§ **What the task asks**
Every line in the data below from the one containing "intros Ho Hk." down to the one containing "Lemma drop_handle_ok (w", both included, must be retyped exactly; no other line is to appear.

Dataset entries section start

(* ===== verification/StorageTransaction.v ===== *)
(** * Invariants of storage transactions

    What every operation of a [StorageHandle] keeps, whatever system call
    fails and whatever other invocations do to the quota ledger in between:
    while it holds its reservation, the usage it carries is the usage of the
    files, and the ledger has it; while it has not failed, its cache agrees
    with the files. *)

From Stdlib Require Import ZArith Lia Ascii String.
From stdpp Require Import base gmap strings list sorting numbers.
From S2P Require Import Prelude.
From S2P Require Import RustStr.
From S2P Require Import Capability.
From S2P Require Import StorageConfig.
From S2P Require Import Quota.
From S2P Require Import Keys.
From S2P Require Import StorageDir.
From S2P Require Import StorageScan.
From S2P Require Import StorageHandle.
From S2P Require Import StorageEffects.

(** ** The world *)

(** Projections of updated handles. *)
Ltac hd_cbn :=
  cbn [on_handle w_hd w_disk w_ledger w_turn hd_interface hd_access hd_base_token hd_generation_token
    hd_scope_commitment hd_entries hd_usage hd_baseline_files hd_handles hd_pending_delete
    hd_next_handle hd_next_file_identity hd_host_calls hd_read_bytes hd_native_loaded_bytes
    hd_write_bytes hd_entropy_bytes hd_evidence hd_reservation hd_finalized hd_failed set_entries
    set_usage set_baseline_files set_handles set_pending_delete set_next_handle
    set_next_file_identity set_host_calls set_read_bytes set_native_loaded_bytes set_write_bytes
    set_entropy_bytes set_evidence set_reservation set_finalized set_failed] in *.
(** The deletion at the last close of a file. *)
Lemma delete_on_close_ok (w : World) (t : str) :
  Inv w → hd_failed (w_hd w) = false → is_Some (hd_entries (w_hd w) !! t) →
  wp (planned ⇚ reserve_candidate limits io others [(t, None)];
      _ ⇚ write_direct io others t None planned;
      h ⇚ self;
      e ⇚ of_option (Corrupt (lit "handle-entry")) (hd_entries h !! t);
      _ ⇚ update (set_entries (<[t := absent e]> (hd_entries h)));
      h ⇚ self;
      update (set_pending_delete (hd_pending_delete h ∖ {[t]})))
    (settled w (fun _ w' => hd_handles (w_hd w') = hd_handles (w_hd w)
                            ∧ hd_pending_delete (w_hd w') = hd_pending_delete (w_hd w) ∖ {[t]}
                            ∧ files_of w' = delete (data ++ [t]) (files_of w))) w.
Proof using Hlaws Halone.
  intros Hi Hf He. op_next reserve_candidate_quiet as planned w1 Hi1 Hn1 Hres.
  pose proof (failed_near _ _ Hn1 Hf) as Hf1. eapply settled_did; [by apply remove_ok|].
  intros u b ro d s n w2 Hi2 Hd. apply wp_bind, wp_reads.
  destruct (nr_entries _ _ Hn1 t He) as [e He1]. change (hd_entries (w_hd w2)) with (hd_entries (w_hd w1)).
  rewrite He1. apply wp_bind, wp_pure.
  assert (entry_ok (files_of w2) t (absent e)) as Hok.
  { unfold w2. cbn [w_disk]. rewrite Hd. apply absent_ok. }
  destruct (entry_settled {[t]} w2 t e absent Hi2 He1 Hok) as (_ & _ & Hi3).
  unfold update_entry, abind, self, reads in Hi3. cbn [fst snd] in Hi3.
  change (hd_entries (w_hd w2)) with (hd_entries (w_hd w1)) in Hi3. rewrite He1 in Hi3.
  cbn [expect pure fst snd update modify] in Hi3. rewrite difference_diag_L in Hi3.
  apply wp_bind, wp_modify. apply wp_bind, wp_reads. apply wp_modify. split; [by apply pending_quiet|].
  split; [apply (nr_handles _ _ Hn1)|]. split; [cbn; by rewrite (nr_pending _ _ Hn1)|].
  unfold w2, on_handle. cbn [w_disk]. by rewrite Hd, (nr_files _ _ Hn1).
Qed.

(** A file is deleted at the last close after a close that asked for it:
    what is pending then, and the files. *)
Definition token_open (handles : gmap Z HandleState) (t : str) : bool :=
  existsb (fun hs => str_eqb (hs_token hs) t) (map_to_list handles).*2.

Definition after_close (hs : HandleState) (handles : gmap Z HandleState) (pending : gset str)
    (fs : gmap path Node) : gset str * gmap path Node :=
  let t := hs_token hs in
  let pending := if hs_delete_on_close hs then {[t]} ∪ pending else pending in
  if bool_decide (t ∈ pending) && negb (token_open handles t)
  then (pending ∖ {[t]}, delete (data ++ [t]) fs)
  else (pending, fs).

Lemma vfs_close_ok (handle : Z) (w : World) :
  Inv w →
  wp (vfs_close limits io others handle)
    (settled w (fun _ w' => ∃ hs, hd_handles (w_hd w) !! handle = Some hs
       ∧ hd_handles (w_hd w') = delete handle (hd_handles (w_hd w))
       ∧ (hd_pending_delete (w_hd w'), files_of w')
         = after_close hs (delete handle (hd_handles (w_hd w))) (hd_pending_delete (w_hd w)) (files_of w))) w.
Proof using Hlaws Halone.
  intros Hi. unfold vfs_close. op_next require_vfs_quiet as [] w1 Hi1 Hn1 [-> _].
  eapply settled_bind; [by apply quiet_attempt, note_call_quiet|]. intros call w2 Hi2 Hn2 Hcall.
  op_step. cbv zeta. apply wp_assoc.
  eapply wp_step; [by apply close_handle_ok| |by intros e w' [[=] _]]. intros [] w3 (_ & Hi3 & [Ef Ea Eh Ee Ep Efl]).
  apply (settled_base _ _ _ w3); [done|].
  apply wp_bind, wp_of_result; [|intros e _; split; [done|by right]]. intros [] ->. rewrite <- Efl in Hcall.
  op_step. rename a into hs.
  assert (is_Some (hd_entries (w_hd w3) !! hs_token hs)) as Hent.
  { rewrite Ee. by apply (iv_handles _ _ _ _ _ Hi2 handle). }
  rewrite (nr_handles _ _ Hn2) in Hval.
  assert (∀ w4, Inv w4 → hd_failed (w_hd w4) = false → files_of w4 = files_of w3 →
    hd_handles (w_hd w4) = hd_handles (w_hd w3) → is_Some (hd_entries (w_hd w4) !! hs_token hs) →
    hd_pending_delete (w_hd w4)
    = (if hs_delete_on_close hs then {[hs_token hs]} ∪ hd_pending_delete (w_hd w) else hd_pending_delete (w_hd w)) →
    wp (h ⇚ self;
        if bool_decide (hs_token hs ∈ hd_pending_delete h) && negb (in_use h (hs_token hs))
        then
          planned ⇚ reserve_candidate limits io others [(hs_token hs, None)];
          _ ⇚ write_direct io others (hs_token hs) None planned;
          h ⇚ self;
          e ⇚ of_option (Corrupt (lit "handle-entry")) (hd_entries h !! hs_token hs);
          _ ⇚ update (set_entries (<[hs_token hs := absent e]> (hd_entries h)));
          h ⇚ self;
          update (set_pending_delete (hd_pending_delete h ∖ {[hs_token hs]}))
        else pure tt)
      (settled w3 (fun _ w' => ∃ hs, hd_handles (w_hd w) !! handle = Some hs
         ∧ hd_handles (w_hd w') = delete handle (hd_handles (w_hd w))
         ∧ (hd_pending_delete (w_hd w'), files_of w')
           = after_close hs (delete handle (hd_handles (w_hd w))) (hd_pending_delete (w_hd w)) (files_of w))) w4)
    as Hdel.
  { intros w4 Hi4 Hf4 Ef4 Eh4 He4 Ep4. op_step. apply (settled_base _ _ _ w4); [done|].
    rewrite (nr_files _ _ Hn2) in Ef. rewrite (nr_handles _ _ Hn2) in Eh.
    unfold in_use. rewrite Eh4, Eh. fold (token_open (delete handle (hd_handles (w_hd w))) (hs_token hs)).
    destruct (_ && _) eqn:Hd.
    - eapply settled_weaken; [by apply delete_on_close_ok|]. intros [] w' (E1 & E2 & E3). exists hs.
      rewrite E1, E2, E3, Eh4, Ef4, Ef. split; [done|]. split; [done|]. unfold after_close. rewrite <- Ep4.
      by rewrite Hd.
    - apply settled_pure; [done|]. exists hs. rewrite Eh4, Ef4, Ef. split; [done|]. split; [done|].
      unfold after_close. rewrite <- Ep4. by rewrite Hd. }
  rewrite (nr_pending _ _ Hn2) in Ep.
  destruct (hs_delete_on_close hs).
  - apply wp_bind. op_step. destruct (negb (read_write (w_hd w3))); [split; [done|by right]|].
    apply wp_modify. apply Hdel; try done; [by apply pending_quiet|]. cbn. by rewrite Ep.
  - apply wp_bind, wp_pure. by apply Hdel.
Qed.
Lemma others_recorded (i : nat) (s : LedgerState) : recorded (others i s) = recorded s.
Proof using Halone. unfold recorded. destruct (Halone i s) as [-> ->]. done. Qed.

Lemma abort_recorded (r : Reservation) (s : LedgerState) : recorded (Reservation_abort r s) = recorded s.
Proof using.
  unfold Reservation_abort, Reservation_drop, finalized, release_locked, release_root_locked. cbn.
  by destruct (namespace_reserved s !! _).
Qed.

(** What is left to give back: [r] and [n] handles. *)
Definition owes (r : option Reservation) (n : nat) (w : World) : Prop :=
  client (w_turn w) r n (w_ledger w).

Lemma release_handles_ok (count n : nat) (r : option Reservation) (w : World) :
  owes r (count + n) w →
  wp (release_handles others count)
    (fun res w' => res = Ok tt ∧ w_hd w' = w_hd w ∧ w_disk w' = w_disk w ∧ owes r n w'
                   ∧ recorded (w_ledger w') = recorded (w_ledger w)) w.
Proof using Hlaws Halone.
  revert w. induction count as [|count IH]; intros w Hc; cbn [release_handles]; [by apply wp_pure|].
  apply wp_bind, wp_on_ledger. intros res s [= <- <-].
  eapply wp_mono; [apply IH|].
  - unfold owes in *. cbn [w_turn w_ledger]. apply (el_release _ _ Hlaws), (el_others _ _ Hlaws).
    exact Hc.
  - intros res w' (-> & Eh & Ed & Ho & Er). cbn [w_hd w_disk w_ledger] in *. repeat (split; [done|]).
    rewrite Er. apply others_recorded.
Qed.

(** The transaction is over: it holds nothing, and the files are as they
    were. *)
Definition over (w w' : World) : Prop :=
  hd_reservation (w_hd w') = None ∧ hd_handles (w_hd w') = ∅ ∧ hd_finalized (w_hd w') = true
  ∧ dk_files (w_disk w') = dk_files (w_disk w) ∧ owes None 0 w'
  ∧ recorded (w_ledger w') = recorded (w_ledger w).

Lemma close_all_handles_ok (w : World) :
  owes (hd_reservation (w_hd w)) (size (hd_handles (w_hd w))) w →
  wp (close_all_handles others)
    (fun res w' => res = Ok tt ∧ w_hd w' = set_handles ∅ (w_hd w) ∧ w_disk w' = w_disk w
                   ∧ owes (hd_reservation (w_hd w)) 0 w'
                   ∧ recorded (w_ledger w') = recorded (w_ledger w)) w.
Proof using Hlaws Halone.
  intros Ho. unfold close_all_handles. apply wp_bind, wp_reads. apply wp_bind, wp_modify.
  eapply wp_mono; [apply (release_handles_ok _ 0 (hd_reservation (w_hd w)))|done].
  by rewrite Nat.add_0_r.
Qed.

Lemma give_back_ok (w : World) :
  owes (hd_reservation (w_hd w)) 0 w →
  wp (give_back others)
    (fun res w' => res = Ok tt ∧ w_hd w' = set_reservation None (w_hd w) ∧ w_disk w' = w_disk w
                   ∧ owes None 0 w' ∧ recorded (w_ledger w') = recorded (w_ledger w)) w.
Proof using Hlaws Halone.
  intros Ho. unfold give_back. apply wp_bind, wp_reads. destruct (hd_reservation (w_hd w)) as [r|] eqn:Er.
  - apply wp_bind, wp_modify. apply wp_on_ledger. intros res s [= <- <-]. hd_cbn. repeat (split; [done|]).
    split; [by apply (el_abort _ _ Hlaws), (el_others _ _ Hlaws)|].
    by rewrite abort_recorded, others_recorded.
  - apply wp_pure. split; [done|]. split; [|done]. destruct (w_hd w). cbn in *. by rewrite Er.
Qed.

(** Closing, giving back and setting the flag: the common part. *)
Lemma close_ok {A : Type} (k : act World A) (Q : result Exn A → World → Prop) (w : World) :
  owes (hd_reservation (w_hd w)) (size (hd_handles (w_hd w))) w →
  (∀ w', over w w' → w_hd w' = set_finalized true (set_reservation None (set_handles ∅ (w_hd w))) →
     wp k Q w') →
  wp (_ ⇚ close_all_handles others; _ ⇚ give_back others; _ ⇚ update (set_finalized true); k) Q w.
Proof using Hlaws Halone.
  intros Ho Hk. eapply wp_step; [by apply close_all_handles_ok| |by intros e w' [[=] _]].
  intros [] w1 (_ & E1 & D1 & O1 & R1).
  eapply wp_step; [apply give_back_ok; by rewrite E1| |by intros e w' [[=] _]].
  intros [] w2 (_ & E2 & D2 & O2 & R2). apply wp_bind, wp_modify. apply Hk.
  - unfold over, owes. hd_cbn. rewrite E2, E1, D2, D1, R2, R1. by repeat split.
  - hd_cbn. by rewrite E2, E1.
Qed.

Lemma drop_handle_ok (w : World) :
  owes (hd_reservation (w_hd w)) (size (hd_handles (w_hd w))) w → hd_finalized (w_hd w) = false →
  wp (drop_handle others) (fun res w' => res = Ok tt ∧ over w w') w.
Proof using Hlaws Halone.
  intros Ho Hf. unfold drop_handle. apply wp_bind, wp_reads. rewrite Hf.
  eapply wp_step; [by apply close_all_handles_ok| |by intros e w' [[=] _]].
  intros [] w1 (_ & E1 & D1 & O1 & R1).
  eapply wp_step; [apply give_back_ok; by rewrite E1| |by intros e w' [[=] _]].
  intros [] w2 (_ & E2 & D2 & O2 & R2). apply wp_modify. split; [done|].
  unfold over, owes. hd_cbn. rewrite E2, E1, D2, D1, R2, R1. by repeat split.
Qed.

Lemma abort_ok (w : World) :
  owes (hd_reservation (w_hd w)) (size (hd_handles (w_hd w))) w →
  wp (abort others sha256) (fun res w' => res = Ok (make_evidence sha256 (w_hd w)) ∧ over w w') w.
Proof using Hlaws Halone.
  intros Ho. unfold abort. apply close_ok; [done|]. intros w' Hover E. apply wp_bind, wp_reads.
  rewrite E. unfold drop_handle. apply wp_bind, wp_bind, wp_reads. rewrite E. hd_cbn.
  apply wp_pure, wp_pure. by split.
Qed.
(** Fences lie one after the other. *)
Definition ordered (fs : list Fence) : Prop :=
  StronglySorted (fun f g => (fence_end f ≤ opener_start g)%nat) fs.

Definition scan_ok (s : Scan) : Prop :=
  boundary text (offset s)
  ∧ Forall (fun f => fence_ok f ∧ (fence_end f ≤ offset s)%nat) (fences s) ∧ ordered (fences s)
  ∧ match open s with
    | Some (from, to, m, w) =>
        (from < to ≤ offset s)%nat ∧ boundary text from ∧ boundary text to ∧ (3 ≤ w)%nat
        ∧ (m = ch "`" ∨ m = ch "~") ∧ Forall (fun f => (fence_end f ≤ from)%nat) (fences s)
    | None => True
    end.

Lemma ordered_snoc (fs : list Fence) (f : Fence) :
  ordered fs → Forall (fun g => (fence_end g ≤ opener_start f)%nat) fs → ordered (fs ++ [f]).
Proof.
  induction 1 as [|g fs Hs IH Hg]; intros Hf; cbn; [by repeat constructor|].
  apply List.Forall_cons_iff in Hf as [? Hf]. constructor; [by apply IH|].
  apply Forall_app. split; [done|]. by constructor.
Qed.

Lemma scan_line_ok (s : Scan) (line : str) :
  scan_ok s → line ≠ [] → boundary text (offset s + length line) →
  scan_ok (scan_line s line) ∧ offset (scan_line s line) = (offset s + length line)%nat.
Proof.
  intros (Hb & Hfs & Hord & Hopen) Hline Hb'.
  assert (0 < length line)%nat by (destruct line; cbn; [done|lia]).
  assert (offset s + length line ≤ length text)%nat by (by destruct Hb').
  assert (Forall (fun f => fence_ok f ∧ (fence_end f ≤ offset s + length line)%nat) (fences s)) as Hfs'.
  { eapply Forall_impl; [|exact Hfs]. intros f [? ?]. split; [done|lia]. }
  unfold scan_line. destruct (FenceRun_parse line) as [run|] eqn:E.
  2:{ split; [|done]. split_and!; [done..|]. cbn.
      destruct (open s) as [[[[from to] m] w]|]; [|done]. destruct_and!. split_and!; auto; lia. }
  apply FenceRun_parse_Some in E as [Hw Hm].
  destruct (open s) as [[[[from to] m] w]|] eqn:Eo.
  - destruct Hopen as (Hft & Hbf & Hbt & Hw' & Hm' & Hends).
    destruct (_ && _ && _) eqn:Ec; (split; [|done]).
    + split_and!; [done| | |done]; cbn.
      * apply Forall_app. split; [done|]. constructor; [|done]. unfold fence_ok. cbn.
        split_and!; auto; lia.
      * apply ordered_snoc; [done|]. exact Hends.
    + split_and!; [done..|]. cbn. split_and!; auto; lia.
  - split; [|done]. split_and!; [done..|]. cbn. destruct (_ || _); [|done].
    split_and!; auto; [lia..|]. eapply Forall_impl; [|exact Hfs]. by intros f [? ?].
Qed.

Dataset entries section end

§ **Solution**
  intros Ho Hk. eapply wp_step; [by apply close_all_handles_ok| |by intros e w' [[=] _]].
  intros [] w1 (_ & E1 & D1 & O1 & R1).
  eapply wp_step; [apply give_back_ok; by rewrite E1| |by intros e w' [[=] _]].
  intros [] w2 (_ & E2 & D2 & O2 & R2). apply wp_bind, wp_modify. apply Hk.
  - unfold over, owes. hd_cbn. rewrite E2, E1, D2, D1, R2, R1. by repeat split.
  - hd_cbn. by rewrite E2, E1.
Qed.

Lemma drop_handle_ok (w : World) :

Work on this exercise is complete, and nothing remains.